あと3年で、浦賀奉行所が設置されてから300年。
折しもオリンピック開催とかさなる2020年は、浦賀にとっても記念すべき年となります。
そこで今回は海、歴史、浦賀ドックと見どころいっぱいの浦賀で行われた
「第24回浦賀コミュニティーセンター分館特別展示会 浦賀奉行所の謎」に行ってきました。
どうして、下田にあった船番所が浦賀に移ったのか、なぜ川間に奉行所ができたのか、
などが歴史の資料と共に展示されていました。
浦賀は海と共に歩んできた街です。
浦賀ドックができるほど自然の港としても最適で、江戸時代には、
近海で獲れたイワシで作る肥料「干鰯(ほしか)」問屋として全国に出荷するほど盛んな土地でした。
船での流通が活発になるにつれ、今まで下田番所で担ってきた船の積み荷の検査が難しくなってきたことから、
8代将軍・徳川吉宗が江戸に入ってくる積み荷を把握するために浦賀に船番所を設置することにしたのです。
そして、船番所ができれば、やはりそこで奉行所も必要となってくるというわけで、
浦賀奉行所が設置されることになりました。
しかし、ここで、問題が…。
奉行所は、たくさんの人が働くことになる仕事場で、取り調べをする場所や、
その人達が住む場所の確保もあり、と大きな土地が必要となってきます。
その場所をどうするか、というのが浦賀に住む人々の間で、大問題となりました。
今まで、住んでいた土地を代替えとはいえ、手放すことになるので当然と言えば当然ですよね。

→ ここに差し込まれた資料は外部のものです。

(** * lrud: the tree-query and index-resolution utilities of [src/utils.ts]

    A shallow embedding of the functions of [utils.ts] and the properties
    their specification states about them.

    Conventions of the embedding.
    - A JavaScript string is a [string]; its length and positions count
      characters of that string.
    - An index is an integer that a binary64 number holds, written as a
      [Z]; a difference of indices is rounded as binary64 rounds it
      ([JS.float64]), which changes nothing up to 2^53.  An absent index
      is [None] (the value [undefined]).  [Closest] is also given on all
      binary64 numbers ([Binary64.Closest]).
    - An object used as a mapping (a [children] mapping, a tree) is the
      list of its entries in the order [Object.keys] enumerates them; a
      loop over [Object.keys(o)] that reads [o[k]] is a loop over these
      entries (lemma [get_each_key]).
    - A function that can throw returns a [result]. *)

From Stdlib Require Import ZArith List Bool Ascii String Lia Floats.
Import ListNotations.

Local Open Scope string_scope.
Local Open Scope Z_scope.

(** ** JavaScript preliminaries *)

Module JS.

(** The errors the embedded code can throw. *)
Inductive error : Type :=
| TypeError.

Inductive result (A : Type) : Type :=
| Ok (a : A)
| Throw (e : error).
Arguments Ok {A} a.
Arguments Throw {A} e.

Definition bind {A B : Type} (r : result A) (k : A -> result B) : result B :=
  match r with
  | Ok a => k a
  | Throw e => Throw e
  end.

(** A value of type [any], as far as its truthiness goes.  [VObject]
    stands for any object or function, identified by a handle. *)
Inductive value : Type :=
| VUndefined
| VNull
| VBool (b : bool)
| VNumber (z : Z)
| VString (s : string)
| VObject (handle : nat).

(** [ToBoolean], written [!!v] in the source. *)
Definition truthy (v : value) : bool :=
  match v with
  | VUndefined | VNull => false
  | VBool b => b
  | VNumber z => negb (z =? 0)
  | VString s => negb (String.eqb s "")
  | VObject _ => true
  end.

(** Truthiness of an optional string: [undefined] and [""] are falsy. *)
Definition truthy_string (o : option string) : bool :=
  match o with
  | Some s => negb (String.eqb s "")
  | None => false
  end.

(** [a || b] on optional strings. *)
Definition or_string (a b : option string) : option string :=
  if truthy_string a then a else b.

(** [ToString] of an optional string, as [+] and property access apply
    it: [undefined] becomes the string ["undefined"]. *)
Definition to_string (o : option string) : string :=
  match o with
  | Some s => s
  | None => "undefined"
  end.

(** Numbers that may be [NaN]: [None] is [NaN]. *)
Definition number : Type := option Z.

さて、地図を見るとわかるように浦賀は、大きく浦賀港を挟んで、東と西に分かれています。
最初は、東浦賀と呼ばれる側に浦賀奉行所が設置される予定となっていました。
しかし、立地的にすぐ山が迫っており、居住地としての平地が少なく、
干鰯問屋も多い東浦賀の人々は、死活問題ととらえ、反対運動を始めます。
資料を読むと、大山まで祈願で護摩をたきにまでいったようです。
猛反対にあった計画を担当していた代官は、やむなく西浦賀に奉行所を設置することに変更。
しかし、当然ながらここでも西浦賀の人々から反対され、ついにはその任を解かれるまでの事態に発展しました。
今まで、士農工商で、武士が出した決定事項ならやむなくのんでいたのが一般市民、と思っていたのですが、
無理強いせず、変更しているあたり、意外と公平だったのかな、とも思いました。
結果的に、住民パワーで代官を更迭したわけです。
計画を練り直し、ようやく西浦賀にある川間に奉行所が設置することが決まりました。
展示会にはそんな資料の他、奉行所の模型などもあり、勉強になりました。
この展示会の他、「奉行所まつり」もなどもあり、
これから3年、ますます熱くなりそうな浦賀にぜひ、行ってみてくださいね。